START Input data
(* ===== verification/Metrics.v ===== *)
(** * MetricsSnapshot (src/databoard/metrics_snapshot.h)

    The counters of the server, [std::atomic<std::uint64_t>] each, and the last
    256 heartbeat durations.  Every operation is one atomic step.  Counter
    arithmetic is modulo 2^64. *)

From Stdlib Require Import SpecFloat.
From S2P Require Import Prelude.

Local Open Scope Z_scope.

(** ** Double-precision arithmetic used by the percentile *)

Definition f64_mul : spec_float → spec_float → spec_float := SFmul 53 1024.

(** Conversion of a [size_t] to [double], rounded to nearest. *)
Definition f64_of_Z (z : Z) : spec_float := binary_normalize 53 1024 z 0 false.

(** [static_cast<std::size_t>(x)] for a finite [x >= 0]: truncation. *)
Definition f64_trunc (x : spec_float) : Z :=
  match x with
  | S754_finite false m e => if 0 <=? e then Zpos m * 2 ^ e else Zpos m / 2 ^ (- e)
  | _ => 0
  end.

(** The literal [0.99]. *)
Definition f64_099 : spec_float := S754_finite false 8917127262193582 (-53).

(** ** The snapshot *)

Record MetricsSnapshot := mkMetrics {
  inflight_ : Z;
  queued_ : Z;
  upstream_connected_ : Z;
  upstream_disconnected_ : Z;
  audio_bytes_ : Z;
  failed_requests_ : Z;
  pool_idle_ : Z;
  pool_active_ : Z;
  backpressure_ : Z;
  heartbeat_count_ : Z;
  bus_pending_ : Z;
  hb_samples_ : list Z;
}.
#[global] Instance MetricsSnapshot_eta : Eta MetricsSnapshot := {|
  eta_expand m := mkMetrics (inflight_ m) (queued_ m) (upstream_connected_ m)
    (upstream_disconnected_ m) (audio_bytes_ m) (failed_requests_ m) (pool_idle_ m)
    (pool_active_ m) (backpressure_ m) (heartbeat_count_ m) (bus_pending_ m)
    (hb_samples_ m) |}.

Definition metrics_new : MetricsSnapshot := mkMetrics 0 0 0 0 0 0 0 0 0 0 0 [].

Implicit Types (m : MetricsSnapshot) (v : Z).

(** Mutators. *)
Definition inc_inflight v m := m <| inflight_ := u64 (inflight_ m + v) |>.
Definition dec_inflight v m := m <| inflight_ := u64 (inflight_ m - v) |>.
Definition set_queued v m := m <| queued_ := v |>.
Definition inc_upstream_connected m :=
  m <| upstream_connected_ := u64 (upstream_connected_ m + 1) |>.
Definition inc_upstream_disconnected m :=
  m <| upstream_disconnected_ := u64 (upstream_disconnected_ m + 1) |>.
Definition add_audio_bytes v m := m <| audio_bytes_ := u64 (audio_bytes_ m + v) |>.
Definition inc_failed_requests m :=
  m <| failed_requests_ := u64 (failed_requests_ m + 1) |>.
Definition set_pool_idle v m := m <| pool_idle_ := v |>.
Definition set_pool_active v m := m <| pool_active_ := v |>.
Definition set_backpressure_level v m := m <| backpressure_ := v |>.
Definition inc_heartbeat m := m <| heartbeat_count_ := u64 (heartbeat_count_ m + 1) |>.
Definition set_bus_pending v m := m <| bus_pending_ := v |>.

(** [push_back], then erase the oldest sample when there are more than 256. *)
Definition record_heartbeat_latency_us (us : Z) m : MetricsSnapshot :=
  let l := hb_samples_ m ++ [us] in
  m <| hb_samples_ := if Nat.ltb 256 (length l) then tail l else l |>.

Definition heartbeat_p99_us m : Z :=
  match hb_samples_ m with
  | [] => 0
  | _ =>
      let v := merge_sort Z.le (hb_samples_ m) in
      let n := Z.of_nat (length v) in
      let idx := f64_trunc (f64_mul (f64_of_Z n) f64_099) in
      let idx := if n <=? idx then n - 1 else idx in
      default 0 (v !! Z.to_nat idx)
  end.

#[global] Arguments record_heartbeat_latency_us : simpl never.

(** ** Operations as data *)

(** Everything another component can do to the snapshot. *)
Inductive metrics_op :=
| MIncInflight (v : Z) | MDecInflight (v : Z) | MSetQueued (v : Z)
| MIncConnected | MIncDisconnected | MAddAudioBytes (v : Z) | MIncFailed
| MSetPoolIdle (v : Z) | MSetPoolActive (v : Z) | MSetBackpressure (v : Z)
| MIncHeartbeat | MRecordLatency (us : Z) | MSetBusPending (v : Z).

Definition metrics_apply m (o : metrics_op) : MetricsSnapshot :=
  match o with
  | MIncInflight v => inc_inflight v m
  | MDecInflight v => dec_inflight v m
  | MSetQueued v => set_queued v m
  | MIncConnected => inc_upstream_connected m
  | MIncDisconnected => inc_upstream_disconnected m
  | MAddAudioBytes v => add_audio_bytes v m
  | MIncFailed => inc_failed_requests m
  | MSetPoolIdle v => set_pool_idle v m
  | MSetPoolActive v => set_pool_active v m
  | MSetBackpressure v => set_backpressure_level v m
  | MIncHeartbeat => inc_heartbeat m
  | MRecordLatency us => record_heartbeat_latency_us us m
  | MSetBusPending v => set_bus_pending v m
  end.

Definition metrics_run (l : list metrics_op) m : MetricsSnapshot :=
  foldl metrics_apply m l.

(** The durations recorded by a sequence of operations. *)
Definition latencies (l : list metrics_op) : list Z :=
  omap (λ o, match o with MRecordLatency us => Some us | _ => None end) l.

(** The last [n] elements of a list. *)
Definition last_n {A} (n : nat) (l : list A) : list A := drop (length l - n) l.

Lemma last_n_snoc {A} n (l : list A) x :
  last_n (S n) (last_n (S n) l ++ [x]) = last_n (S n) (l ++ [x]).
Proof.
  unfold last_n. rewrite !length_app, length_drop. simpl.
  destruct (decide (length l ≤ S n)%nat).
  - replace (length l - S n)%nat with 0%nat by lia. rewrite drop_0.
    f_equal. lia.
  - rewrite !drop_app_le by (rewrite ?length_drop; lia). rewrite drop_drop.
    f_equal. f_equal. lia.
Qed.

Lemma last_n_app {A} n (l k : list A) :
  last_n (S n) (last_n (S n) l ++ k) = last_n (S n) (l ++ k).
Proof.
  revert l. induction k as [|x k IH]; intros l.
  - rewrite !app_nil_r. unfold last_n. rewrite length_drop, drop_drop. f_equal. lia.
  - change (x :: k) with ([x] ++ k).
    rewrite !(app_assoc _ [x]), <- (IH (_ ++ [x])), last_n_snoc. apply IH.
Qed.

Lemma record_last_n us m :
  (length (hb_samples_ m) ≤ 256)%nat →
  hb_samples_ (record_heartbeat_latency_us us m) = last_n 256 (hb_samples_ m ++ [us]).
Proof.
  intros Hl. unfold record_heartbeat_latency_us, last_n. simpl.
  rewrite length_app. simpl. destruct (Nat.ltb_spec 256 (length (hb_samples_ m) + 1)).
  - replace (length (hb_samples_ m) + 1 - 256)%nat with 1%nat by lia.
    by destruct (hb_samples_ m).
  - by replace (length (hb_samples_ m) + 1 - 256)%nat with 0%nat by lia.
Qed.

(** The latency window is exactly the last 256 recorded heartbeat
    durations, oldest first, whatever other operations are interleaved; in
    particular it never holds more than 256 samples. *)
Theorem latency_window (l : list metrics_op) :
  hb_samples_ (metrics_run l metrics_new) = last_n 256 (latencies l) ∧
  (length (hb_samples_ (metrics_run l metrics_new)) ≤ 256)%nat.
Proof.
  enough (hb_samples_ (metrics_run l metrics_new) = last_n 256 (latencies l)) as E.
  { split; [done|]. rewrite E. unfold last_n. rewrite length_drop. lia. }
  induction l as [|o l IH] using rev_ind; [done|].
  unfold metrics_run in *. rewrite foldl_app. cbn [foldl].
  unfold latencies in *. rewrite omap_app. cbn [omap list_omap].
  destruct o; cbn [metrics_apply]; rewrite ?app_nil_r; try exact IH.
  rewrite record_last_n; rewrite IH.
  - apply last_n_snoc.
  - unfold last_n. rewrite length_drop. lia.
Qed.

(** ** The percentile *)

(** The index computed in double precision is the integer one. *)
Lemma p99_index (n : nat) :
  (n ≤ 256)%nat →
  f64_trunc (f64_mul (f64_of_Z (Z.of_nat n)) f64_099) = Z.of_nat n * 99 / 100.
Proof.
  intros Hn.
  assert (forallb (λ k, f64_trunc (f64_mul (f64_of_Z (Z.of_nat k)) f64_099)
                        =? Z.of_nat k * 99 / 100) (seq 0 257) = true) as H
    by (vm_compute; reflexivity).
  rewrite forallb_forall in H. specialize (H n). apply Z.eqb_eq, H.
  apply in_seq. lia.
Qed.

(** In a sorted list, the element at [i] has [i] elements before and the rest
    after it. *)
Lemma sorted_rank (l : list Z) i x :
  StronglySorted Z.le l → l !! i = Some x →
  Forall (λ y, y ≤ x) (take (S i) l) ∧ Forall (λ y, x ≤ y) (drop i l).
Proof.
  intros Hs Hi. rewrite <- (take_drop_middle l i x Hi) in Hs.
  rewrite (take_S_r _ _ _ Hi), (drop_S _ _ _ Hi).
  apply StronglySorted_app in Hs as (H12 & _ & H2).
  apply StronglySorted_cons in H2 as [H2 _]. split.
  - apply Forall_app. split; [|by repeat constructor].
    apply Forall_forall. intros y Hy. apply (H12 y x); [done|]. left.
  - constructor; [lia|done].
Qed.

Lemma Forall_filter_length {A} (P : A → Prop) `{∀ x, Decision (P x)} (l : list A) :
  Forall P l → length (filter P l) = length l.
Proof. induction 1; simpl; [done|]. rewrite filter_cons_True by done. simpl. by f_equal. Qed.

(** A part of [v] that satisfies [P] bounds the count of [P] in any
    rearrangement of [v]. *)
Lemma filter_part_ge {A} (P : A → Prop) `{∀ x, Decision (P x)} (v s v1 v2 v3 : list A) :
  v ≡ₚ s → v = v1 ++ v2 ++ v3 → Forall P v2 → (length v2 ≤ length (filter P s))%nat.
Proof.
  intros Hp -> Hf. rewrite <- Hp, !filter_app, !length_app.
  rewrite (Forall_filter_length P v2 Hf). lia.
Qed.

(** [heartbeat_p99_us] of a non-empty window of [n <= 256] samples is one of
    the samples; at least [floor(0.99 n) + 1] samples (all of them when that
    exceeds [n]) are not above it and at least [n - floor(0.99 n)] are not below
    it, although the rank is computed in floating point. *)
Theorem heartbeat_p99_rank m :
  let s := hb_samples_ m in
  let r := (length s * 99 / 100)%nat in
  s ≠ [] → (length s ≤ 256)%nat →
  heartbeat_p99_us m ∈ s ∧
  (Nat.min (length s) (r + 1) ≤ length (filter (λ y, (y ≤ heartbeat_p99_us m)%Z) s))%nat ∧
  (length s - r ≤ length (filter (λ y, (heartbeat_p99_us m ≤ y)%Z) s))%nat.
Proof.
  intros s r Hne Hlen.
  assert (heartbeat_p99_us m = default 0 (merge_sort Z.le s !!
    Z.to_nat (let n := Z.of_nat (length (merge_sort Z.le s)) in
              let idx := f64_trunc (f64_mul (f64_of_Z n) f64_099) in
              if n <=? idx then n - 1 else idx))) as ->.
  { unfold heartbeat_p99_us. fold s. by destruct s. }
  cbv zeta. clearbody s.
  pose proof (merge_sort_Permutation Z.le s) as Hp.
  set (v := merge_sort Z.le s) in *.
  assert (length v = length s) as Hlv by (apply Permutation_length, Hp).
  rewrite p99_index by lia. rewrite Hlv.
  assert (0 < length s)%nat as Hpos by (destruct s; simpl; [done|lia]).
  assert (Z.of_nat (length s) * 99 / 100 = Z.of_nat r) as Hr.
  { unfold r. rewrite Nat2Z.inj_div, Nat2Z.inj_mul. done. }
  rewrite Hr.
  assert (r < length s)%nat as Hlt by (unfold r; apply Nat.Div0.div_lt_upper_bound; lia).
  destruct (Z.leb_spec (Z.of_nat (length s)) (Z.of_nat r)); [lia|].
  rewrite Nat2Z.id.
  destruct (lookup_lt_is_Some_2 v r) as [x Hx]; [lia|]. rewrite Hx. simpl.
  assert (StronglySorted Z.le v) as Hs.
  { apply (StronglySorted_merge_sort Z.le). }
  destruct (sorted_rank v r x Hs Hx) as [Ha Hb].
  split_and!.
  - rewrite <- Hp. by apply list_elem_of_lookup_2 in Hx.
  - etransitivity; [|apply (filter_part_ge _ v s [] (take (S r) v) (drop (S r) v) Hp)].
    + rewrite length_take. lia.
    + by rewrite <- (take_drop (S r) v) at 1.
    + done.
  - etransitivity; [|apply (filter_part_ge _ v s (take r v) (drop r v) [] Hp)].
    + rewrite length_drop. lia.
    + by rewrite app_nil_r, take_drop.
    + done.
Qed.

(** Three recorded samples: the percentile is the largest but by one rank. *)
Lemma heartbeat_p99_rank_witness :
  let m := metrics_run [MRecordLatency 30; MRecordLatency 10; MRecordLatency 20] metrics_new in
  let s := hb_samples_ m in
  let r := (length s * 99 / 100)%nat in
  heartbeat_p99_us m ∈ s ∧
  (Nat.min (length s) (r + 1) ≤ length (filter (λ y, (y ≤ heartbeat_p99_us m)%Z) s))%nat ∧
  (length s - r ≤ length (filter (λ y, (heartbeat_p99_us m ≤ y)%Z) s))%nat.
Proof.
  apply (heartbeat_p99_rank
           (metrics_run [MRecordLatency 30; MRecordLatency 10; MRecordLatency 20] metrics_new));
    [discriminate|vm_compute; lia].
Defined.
END Input data
START Input data
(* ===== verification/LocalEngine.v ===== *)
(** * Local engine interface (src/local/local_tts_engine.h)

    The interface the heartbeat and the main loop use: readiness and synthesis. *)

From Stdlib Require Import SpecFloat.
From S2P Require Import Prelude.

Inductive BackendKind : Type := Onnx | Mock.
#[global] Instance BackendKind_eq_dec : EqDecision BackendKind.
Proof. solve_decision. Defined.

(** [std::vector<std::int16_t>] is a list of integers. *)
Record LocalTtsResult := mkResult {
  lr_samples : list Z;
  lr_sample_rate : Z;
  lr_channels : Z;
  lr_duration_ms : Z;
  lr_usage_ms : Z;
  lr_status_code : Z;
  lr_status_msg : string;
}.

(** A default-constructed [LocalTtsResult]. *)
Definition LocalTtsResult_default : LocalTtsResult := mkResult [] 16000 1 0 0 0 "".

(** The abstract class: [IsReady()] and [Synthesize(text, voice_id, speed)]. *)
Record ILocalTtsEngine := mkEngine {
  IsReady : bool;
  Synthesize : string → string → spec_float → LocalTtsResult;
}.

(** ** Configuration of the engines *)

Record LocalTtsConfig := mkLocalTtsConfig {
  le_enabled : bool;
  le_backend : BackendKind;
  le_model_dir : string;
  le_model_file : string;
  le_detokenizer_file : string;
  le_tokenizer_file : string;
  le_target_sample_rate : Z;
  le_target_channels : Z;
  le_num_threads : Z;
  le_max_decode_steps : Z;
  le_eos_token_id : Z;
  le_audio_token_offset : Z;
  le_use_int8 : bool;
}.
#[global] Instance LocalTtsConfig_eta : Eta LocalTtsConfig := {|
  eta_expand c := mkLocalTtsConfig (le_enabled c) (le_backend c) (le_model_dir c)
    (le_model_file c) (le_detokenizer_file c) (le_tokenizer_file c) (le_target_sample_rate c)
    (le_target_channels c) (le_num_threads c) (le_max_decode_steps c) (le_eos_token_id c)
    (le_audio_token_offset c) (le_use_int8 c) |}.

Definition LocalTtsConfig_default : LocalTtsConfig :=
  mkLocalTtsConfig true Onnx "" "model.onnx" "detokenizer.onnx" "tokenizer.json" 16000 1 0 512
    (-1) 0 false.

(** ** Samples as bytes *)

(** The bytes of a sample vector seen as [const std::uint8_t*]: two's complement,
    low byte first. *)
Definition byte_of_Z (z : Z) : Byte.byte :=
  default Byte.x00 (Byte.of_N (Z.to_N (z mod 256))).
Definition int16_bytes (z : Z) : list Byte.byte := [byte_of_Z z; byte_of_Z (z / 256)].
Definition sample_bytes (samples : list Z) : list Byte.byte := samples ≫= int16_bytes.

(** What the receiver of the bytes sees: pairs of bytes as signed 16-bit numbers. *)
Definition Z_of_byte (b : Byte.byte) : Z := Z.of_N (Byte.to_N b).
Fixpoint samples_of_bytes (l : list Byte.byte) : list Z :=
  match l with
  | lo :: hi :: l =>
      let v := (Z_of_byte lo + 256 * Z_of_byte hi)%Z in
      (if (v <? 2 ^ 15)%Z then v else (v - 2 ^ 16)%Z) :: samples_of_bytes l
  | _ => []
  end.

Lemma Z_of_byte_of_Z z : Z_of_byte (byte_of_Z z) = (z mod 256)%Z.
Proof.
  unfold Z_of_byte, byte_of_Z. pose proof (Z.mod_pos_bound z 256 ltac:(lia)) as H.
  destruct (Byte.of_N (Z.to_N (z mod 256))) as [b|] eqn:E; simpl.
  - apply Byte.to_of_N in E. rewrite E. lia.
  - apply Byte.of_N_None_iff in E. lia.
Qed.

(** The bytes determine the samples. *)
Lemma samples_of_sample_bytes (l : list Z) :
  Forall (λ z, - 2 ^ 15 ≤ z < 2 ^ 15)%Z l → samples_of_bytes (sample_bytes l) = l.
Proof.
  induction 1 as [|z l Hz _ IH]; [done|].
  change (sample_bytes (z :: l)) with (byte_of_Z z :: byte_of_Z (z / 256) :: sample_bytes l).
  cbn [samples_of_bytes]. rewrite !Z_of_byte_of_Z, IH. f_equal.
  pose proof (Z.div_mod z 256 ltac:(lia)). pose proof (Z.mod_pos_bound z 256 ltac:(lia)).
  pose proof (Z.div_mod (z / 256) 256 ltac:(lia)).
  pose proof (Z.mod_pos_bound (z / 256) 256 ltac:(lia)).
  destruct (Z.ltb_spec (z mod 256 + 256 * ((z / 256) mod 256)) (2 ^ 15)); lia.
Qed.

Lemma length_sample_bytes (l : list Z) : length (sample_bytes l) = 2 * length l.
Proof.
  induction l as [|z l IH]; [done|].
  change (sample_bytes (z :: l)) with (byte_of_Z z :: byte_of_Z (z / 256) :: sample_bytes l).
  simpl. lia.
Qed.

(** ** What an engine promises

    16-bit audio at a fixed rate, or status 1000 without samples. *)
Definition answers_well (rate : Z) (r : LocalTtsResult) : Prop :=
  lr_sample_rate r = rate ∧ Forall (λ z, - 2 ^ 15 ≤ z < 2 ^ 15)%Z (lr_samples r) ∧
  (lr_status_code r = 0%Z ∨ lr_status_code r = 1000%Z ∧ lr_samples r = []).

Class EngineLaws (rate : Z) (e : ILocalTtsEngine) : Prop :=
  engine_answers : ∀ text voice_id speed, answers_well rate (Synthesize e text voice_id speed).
END Input data
Look above for the line holding "(* ===== verification/Metrics.v ===== *)", then set down exactly that line and every line after it up to and including the line holding "(pool_active_ m) (backpressure_", with nothing else.

• Solution for this exercise:
(* ===== verification/Metrics.v ===== *)
(** * MetricsSnapshot (src/databoard/metrics_snapshot.h)

    The counters of the server, [std::atomic<std::uint64_t>] each, and the last
    256 heartbeat durations.  Every operation is one atomic step.  Counter
    arithmetic is modulo 2^64. *)

From Stdlib Require Import SpecFloat.
From S2P Require Import Prelude.

Local Open Scope Z_scope.

(** ** Double-precision arithmetic used by the percentile *)

Definition f64_mul : spec_float → spec_float → spec_float := SFmul 53 1024.

(** Conversion of a [size_t] to [double], rounded to nearest. *)
Definition f64_of_Z (z : Z) : spec_float := binary_normalize 53 1024 z 0 false.

(** [static_cast<std::size_t>(x)] for a finite [x >= 0]: truncation. *)
Definition f64_trunc (x : spec_float) : Z :=
  match x with
  | S754_finite false m e => if 0 <=? e then Zpos m * 2 ^ e else Zpos m / 2 ^ (- e)
  | _ => 0
  end.

(** The literal [0.99]. *)
Definition f64_099 : spec_float := S754_finite false 8917127262193582 (-53).

(** ** The snapshot *)

Record MetricsSnapshot := mkMetrics {
  inflight_ : Z;
  queued_ : Z;
  upstream_connected_ : Z;
  upstream_disconnected_ : Z;
  audio_bytes_ : Z;
  failed_requests_ : Z;
  pool_idle_ : Z;
  pool_active_ : Z;
  backpressure_ : Z;
  heartbeat_count_ : Z;
  bus_pending_ : Z;
  hb_samples_ : list Z;
}.
#[global] Instance MetricsSnapshot_eta : Eta MetricsSnapshot := {|
  eta_expand m := mkMetrics (inflight_ m) (queued_ m) (upstream_connected_ m)
    (upstream_disconnected_ m) (audio_bytes_ m) (failed_requests_ m) (pool_idle_ m)
    (pool_active_ m) (backpressure_ m) (heartbeat_count_ m) (bus_pending_ m)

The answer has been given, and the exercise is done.